Wednesday, August 13, 2008

Thank you, Neruda

I have been restless with reading poems lately. My dad was diagnosed with cancer a month ago (stage one renal cell carcinoma), and so many poems written in the detached, elliptical style now all the rage just haven't spoken to me from human voices*. But this isn't a complaint, really, just an observation I'm sounding out, however trite--a reminder of one of the reasons we, as readers of poems, dig into them in the first place.

Tonight I read these lines in a Neruda poem for the first time:

Death arrives among all that sound
like a shoe with no foot in it, like a suit with no man in it,
comes and knocks, using a ring with no stone in it, with no
finger in it,
comes and shouts with no mouth, with no tongue, with no
throat.
Nevertheless its steps can be heard
and its clothing makes a hushed sound, like a tree.
--from "Nothing but Death"

I set the book down on the chair, shivered and understood the strange textures of these lines as if they had occurred to me that day back in July. When I heard Dad has cancer, it was as if someone had made an incision in the air. It was a bright, hot day, and more than the sunlight leaked through the cut. Everything around me filled with his voice, his whistle in the morning when he'd rise and dress for work, his laughter in the kitchen late at night when we all talked and joked. Something cut at the air and threatened the fact of him and all the nouns in his possession (thank you, Brenda Coultas), and it threatened me and my family because we love him. But this wasn't like the horrible moments (these came later)...this moment was radiant and filled with a beauty heavy as the sun.

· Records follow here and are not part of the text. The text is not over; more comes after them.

(** X5. A request touches no cache entry but the one under its own key:
    entries of other queries, expired ones included, are neither altered
    nor evicted.  And every entry found in the cache afterwards was there
    before or is a fresh one, stored under the key of the query its
    payload echoes and expiring 60000 ms after the store time. *)
Theorem costs_handler_cache_footprint :
  forall (clock : Costs.Clock) (query : Costs.RawQuery)
         (send : Request.GetCostAndUsageCommand -> result Response.GetCostAndUsageResponse)
         (second_first : bool) (cache : gmap string (entry Costs.CostsPayload)),
    (forall key',
        (forall q start end_,
            Costs.safeParse query = Some q ->
            Costs.resolveEnd (Costs.now clock) q = Ok end_ ->
            Costs.resolveStart (Costs.now clock) q = Ok start ->
            key' <> Costs.cacheKey start end_ (Costs.granularity q) (Costs.groupBy q)) ->
        snd (Costs.handler clock query send second_first cache) !! key' = cache !! key')
    /\ (forall k e,
           snd (Costs.handler clock query send second_first cache) !! k = Some e ->
           cache !! k = Some e
           \/ (expiresAt e = Costs.storeTime clock + 60000 /\ k = keyOf (value e))).
Proof.
  intros clock query send second_first cache.
  destruct (handler_cache_shape clock query send second_first cache)
    as [->|(q & start & end_ & Hq & He & Hs & [-> | (out & sout & ->)])].
  - split; [reflexivity | now left].
  - split.
    + intros key' Hne. apply lookup_delete_ne. intros Heq. symmetry in Heq.
      now apply (Hne q start end_).
    + intros k e Hk. left. apply lookup_delete_Some in Hk. tauto.
  - set (key := Costs.cacheKey start end_ (Costs.granularity q) (Costs.groupBy q)).
    split.
    + intros key' Hne. specialize (Hne q start end_ Hq He Hs). fold key in Hne.
      rewrite cacheSet_lookup_ne by congruence. apply lookup_delete_ne. congruence.
    + intros k e Hk. destruct (decide (k = key)) as [->|Hne].
      * rewrite cacheSet_lookup in Hk. injection Hk as <-. right.
        split; reflexivity.
      * rewrite cacheSet_lookup_ne in Hk by congruence.
        left. apply lookup_delete_Some in Hk. tauto.
Qed.

Lemma costs_handler_cache_footprint_witness :
  snd (Costs.handler Sample.clock
         {| Costs.raw_start := Some "2024-02-01"; Costs.raw_end := Some "2024-02-03";
            Costs.raw_granularity := None; Costs.raw_groupBy := None |}
         (answering (Sample.response [])) false Sample.staleCache) !! Sample.key
  = Sample.staleCache !! Sample.key.
Proof.
  apply costs_handler_cache_footprint.
  intros q start end_ [= <-] [= <-] [= <-] Heq.
  apply cacheKey_inj in Heq. destruct Heq as [Heq _]. discriminate Heq.
Defined.

Lemma consistent_delete (cache : gmap string (entry Costs.CostsPayload)) (k : string) :
  consistent cache -> consistent (delete k cache).
Proof.
  intros Hc k' e Hk. apply lookup_delete_Some in Hk. now apply Hc.
Qed.

(** X6. The cache stays consistent: if every entry sits under the key of
    the query its payload echoes (as in the empty cache), so it does
    after any request.  Hence, on a consistent cache, a 200 answer always
    echoes the resolved query it answers, also when it comes out of the
    cache. *)
Theorem cache_stays_consistent :
  consistent ∅
  /\ forall (clock : Costs.Clock) (query : Costs.RawQuery)
            (send : Request.GetCostAndUsageCommand
                    -> result Response.GetCostAndUsageResponse)
            (second_first : bool) (cache : gmap string (entry Costs.CostsPayload)),
      consistent cache ->
      consistent (snd (Costs.handler clock query send second_first cache))
      /\ forall p,
          fst (Costs.handler clock query send second_first cache)
          = Ok {| Costs.status := 200; Costs.json := Costs.CostsBody p |} ->
          exists q start end_,
            Costs.safeParse query = Some q
            /\ Costs.resolveEnd (Costs.now clock) q = Ok end_
            /\ Costs.resolveStart (Costs.now clock) q = Ok start
            /\ Costs.p_start p = start /\ Costs.p_end p = end_
            /\ Costs.p_granularity p = Costs.granularity q
            /\ Costs.p_groupBy p = Costs.groupBy q.
Proof.
  split; [intros k e Hk; rewrite lookup_empty in Hk; discriminate Hk|].
  intros clock query send second_first cache Hc. split.
  - destruct (handler_cache_shape clock query send second_first cache)
      as [->|(q & start & end_ & Hq & He & Hs & [-> | (out & sout & ->)])].
    + exact Hc.
    + now apply consistent_delete.
    + intros k e Hk.
      destruct (decide (k = Costs.cacheKey start end_ (Costs.granularity q)
                                           (Costs.groupBy q))) as [->|Hne].
      * rewrite cacheSet_lookup in Hk. now injection Hk as <-.
      * rewrite cacheSet_lookup_ne in Hk by congruence.
        exact (consistent_delete cache _ Hc k e Hk).
  - intros p Hp.
    destruct (handler_cases clock query send second_first cache)
      as [[_ H]|[(q & _ & _ & H)|(q & start & end_ & Hq & He & Hs & H)]].
    + rewrite H in Hp. discriminate Hp.
    + rewrite H in Hp. discriminate Hp.
    + exists q, start, end_. repeat (split; [assumption|]). cbv zeta in H.
      destruct H as [(hit & Hk & _ & H)|[(_ & out & sout & _ & _ & H)|(_ & err & _ & H)]];
        rewrite H in Hp; cbn [fst] in Hp.
      * injection Hp as <-. apply Hc in Hk. unfold keyOf in Hk.
        apply cacheKey_inj in Hk. destruct Hk as (-> & -> & -> & ->). now repeat split.
      * injection Hp as <-. now repeat split.
      * discriminate Hp.
Qed.

Lemma cache_stays_consistent_witness :
  consistent (∅ : gmap string (entry Costs.CostsPayload))
  /\ consistent
       (snd (Costs.handler Sample.clock Sample.query
               (answering (Sample.response [Sample.group "Usage" "40.00"]))
               false ∅)).
Proof.
  destruct cache_stays_consistent as [Hempty Hstep].
  split; [exact Hempty | apply Hstep; exact Hempty].
Defined.

(** ** Default dates and the calendar day *)

Lemma digit_char_inj (a b : Z) :
  0 <= a <= 9 -> 0 <= b <= 9 -> digit_char a = digit_char b -> a = b.
Proof.
  unfold digit_char. intros Ha Hb H. apply (f_equal N_of_ascii) in H.
  rewrite !N_ascii_embedding in H by lia. lia.
Qed.

Lemma digit_mod_inj (a b : Z) : digit_char (a mod 10) = digit_char (b mod 10) ->
  a mod 10 = b mod 10.
Proof.
  apply digit_char_inj.
  - pose proof (Z.mod_pos_bound a 10 eq_refl). lia.
  - pose proof (Z.mod_pos_bound b 10 eq_refl). lia.
Qed.

(** In the years 0 to 9999 the date string determines the day. *)
Lemma date_string_inj (d1 d2 : Z) :
  0 <= fst (fst (civil_from_days d1)) <= 9999 ->
  0 <= fst (fst (civil_from_days d2)) <= 9999 ->
  date_string d1 = date_string d2 -> d1 = d2.
Proof.
  intros Hy1 Hy2.
  destruct (civil_from_days_round_trip d1) as (y1 & m1 & a1 & E1 & Hm1 & Ha1 & B1).
  destruct (civil_from_days_round_trip d2) as (y2 & m2 & a2 & E2 & Hm2 & Ha2 & B2).
  unfold date_string. rewrite E1, E2 in *. cbn [fst] in Hy1, Hy2.
  unfold year_string.
  destruct (Z.leb_spec 0 y1); [|lia]. destruct (Z.leb_spec y1 9999); [|lia].
  destruct (Z.leb_spec 0 y2); [|lia]. destruct (Z.leb_spec y2 9999); [|lia].
  cbn [andb]. rewrite !pad_4, !pad_2. cbv [String.append].
  intros Heq. injection Heq as D1 D2 D3 D4 D5 D6 D7 D8.
  apply digit_mod_inj in D1, D2, D3, D4, D5, D6, D7, D8.
  assert (y1 = y2) by (Z.div_mod_to_equations; lia).
  assert (m1 = m2) by (Z.div_mod_to_equations; lia).
  assert (a1 = a2) by (Z.div_mod_to_equations; lia).
  subst. congruence.
Qed.

(** X7. A request that leaves out [start] or [end] is the request that
    spells out the calendar date of [now] for [end] and the date 30 days
    before for [start]: while the clock lies in the years 0 to 9999, both
    get the same answer and leave the same cache.  In particular the
    dates the server computes pass its own validation. *)
Theorem omitted_dates_can_be_spelled_out :
  forall (clock : Costs.Clock) (query : Costs.RawQuery)
         (send : Request.GetCostAndUsageCommand -> result Response.GetCostAndUsageResponse)
         (second_first : bool) (cache : gmap string (entry Costs.CostsPayload)),
    -62164627200000 <= Costs.now clock < 253402300800000 ->
    Costs.handler clock (withDefaults (Costs.now clock) query) send second_first cache
    = Costs.handler clock query send second_first cache.
Proof.
  intros clock [rs re rg rb] send second_first cache Hnow.
  destruct (isoDate_date_string (Costs.now clock)) as [He Hfe]; [lia|].
  destruct (isoDate_date_string (Costs.now clock - 30 * 24 * 60 * 60 * 1000))
    as [Hs Hfs]; [lia|].
  rewrite Day_30_days_before in Hs, Hfs.
  unfold Costs.handler, Costs.safeParse, withDefaults, Costs.parseDate.
  cbn [Costs.raw_start Costs.raw_end Costs.raw_granularity Costs.raw_groupBy].
  destruct rs as [s|], re as [e|]; cbn [orElse]; rewrite ?Hfe, ?Hfs.
  - reflexivity.
  - destruct (Costs.isDateString s); [|reflexivity].
    destruct (Costs.parseGranularity rg); [|reflexivity].
    destruct (Costs.parseGrouping rb); [|reflexivity].
    unfold Costs.resolveEnd, Costs.resolveStart.
    cbn [Costs.end_ Costs.start]. rewrite He. reflexivity.
  - destruct (Costs.isDateString e); [|reflexivity].
    destruct (Costs.parseGranularity rg); [|reflexivity].
    destruct (Costs.parseGrouping rb); [|reflexivity].
    unfold Costs.resolveEnd, Costs.resolveStart.
    cbn [Costs.end_ Costs.start]. rewrite Hs. reflexivity.
  - destruct (Costs.parseGranularity rg); [|reflexivity].
    destruct (Costs.parseGrouping rb); [|reflexivity].
    unfold Costs.resolveEnd, Costs.resolveStart.
    cbn [Costs.end_ Costs.start]. rewrite He, Hs. reflexivity.
Qed.

Lemma omitted_dates_can_be_spelled_out_witness :
  Costs.handler Sample.clock
    (withDefaults (Costs.now Sample.clock)
       {| Costs.raw_start := None; Costs.raw_end := None;
          Costs.raw_granularity := Some "MONTHLY"; Costs.raw_groupBy := None |})
    (answering (Sample.response [Sample.group "Usage" "40.00"])) false ∅
  = Costs.handler Sample.clock
      {| Costs.raw_start := None; Costs.raw_end := None;
         Costs.raw_granularity := Some "MONTHLY"; Costs.raw_groupBy := None |}
      (answering (Sample.response [Sample.group "Usage" "40.00"])) false ∅.
Proof.
  apply omitted_dates_can_be_spelled_out. cbn. lia.
Defined.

My grandfather on Dad's side ran a commercial fishing boat on the Delaware Bay, and Dad was first mate during his high school years. One of Dad's most lyrical stories has him standing on the bow one morning, watching four hammerheads glide in sync a thin layer beneath the glassy water, and they were beautiful until he broke away from the trance of their power moved by grace, their embodiment of life by way of death. Tonight, Neruda's poem inhabited an ordinary moment and recollected for me the way death intrudes into whatever we're doing in the meantime. The way it will flood the day with the strangest, most familiar light. Thank you, Neruda.

*There are exceptions, of course--Mary Jo Bang's ellipticism is always from such a lived-in space of ordinarily unspeakable emotion. Alex Lemon has written fantastic associative poems. And there are so many others who have genuinely embraced this aesthetic...so you line scribblers out there will have to forgive this generality missing half its sequins.

4 comments:

Anonymous said...

I think for some, the inability to write about such powerful things as death can be reduced to two reasons, maybe more that I can't think of currently. A poet may have lived through death and found it too painful to assert their thoughts about it onto the page. Conversely, they may not know the language because they haven't experienced such sorrow. They are content to keep their expressions light, airy, and intentionally abstract to avoid the oftentimes annoying event of "poetry interpretation".

As you've mentioned, there is merit to both forms of poetry. I feel the same way and look forward to reading more emotive, passionate works that I normally would overlook.

The Neruda excerpt is powerful and apt for the topic. He's never tugged anything within me, so it is good to find something that does, even if it is only an excerpt.

Keep bloggin' friend.

Alexis Orgera said...

This is a powerful entry, one that, in many ways, mirrors my own experience (which has me moving across country to be closer to dad). I love how Neruda simultaneously walks an off-kilter line (pair of shoes, a suit walking around empty of body) and cuts to the heart of things.

I appreciate your line about how it was like somebody made an incision in the air when you found out about your dad's cancer.

My dad keeps leaking into my poems, even though I feel like I have no language to talk about his illness....

Thanks for this.

Marcus said...

Jackie, I agree with the two reasons you give for poets finding themselves not up to the task of engaging serious topics. More and more, I appreciate the poem at once grounded in ordinary experience and charged with the strange energies of the imagination made kinetic with an awareness of the world's possibilities and limitations. My favorite poems make sense within one layer of meaning while making none (or half-sense) within another, regardless of the content. And I only interpret in a poem what I can't immediately understand, which is a sort of recalcitrance with the voice of the poem, which creates the pleasant tension of trying to empathize with the speaker.

Thanks for the thoughtful comment!

Marcus said...

Alexis, you're welcome. I'm sorry to hear about your Dad. It's great that you're moving out to be with him.

You and Jackie are right: It's so hard to find a language to address something so bizarre to us. I'm just starting to look for such a language, too, and am finding it difficult not to recycle what others have said about illness. And you ask yourself (at least I do) at what point is writing about illness not helpful to our processing it? I read Sontag's Illness as Metaphor a couple of years ago. She views the system of metaphor built up around cancer as a way for the healthy to distance themselves from the taboo of illness, to affirm their continuity among the living. I'm not sure that I agree, but it's interesting.

Thanks for your comment. I hope your move goes well.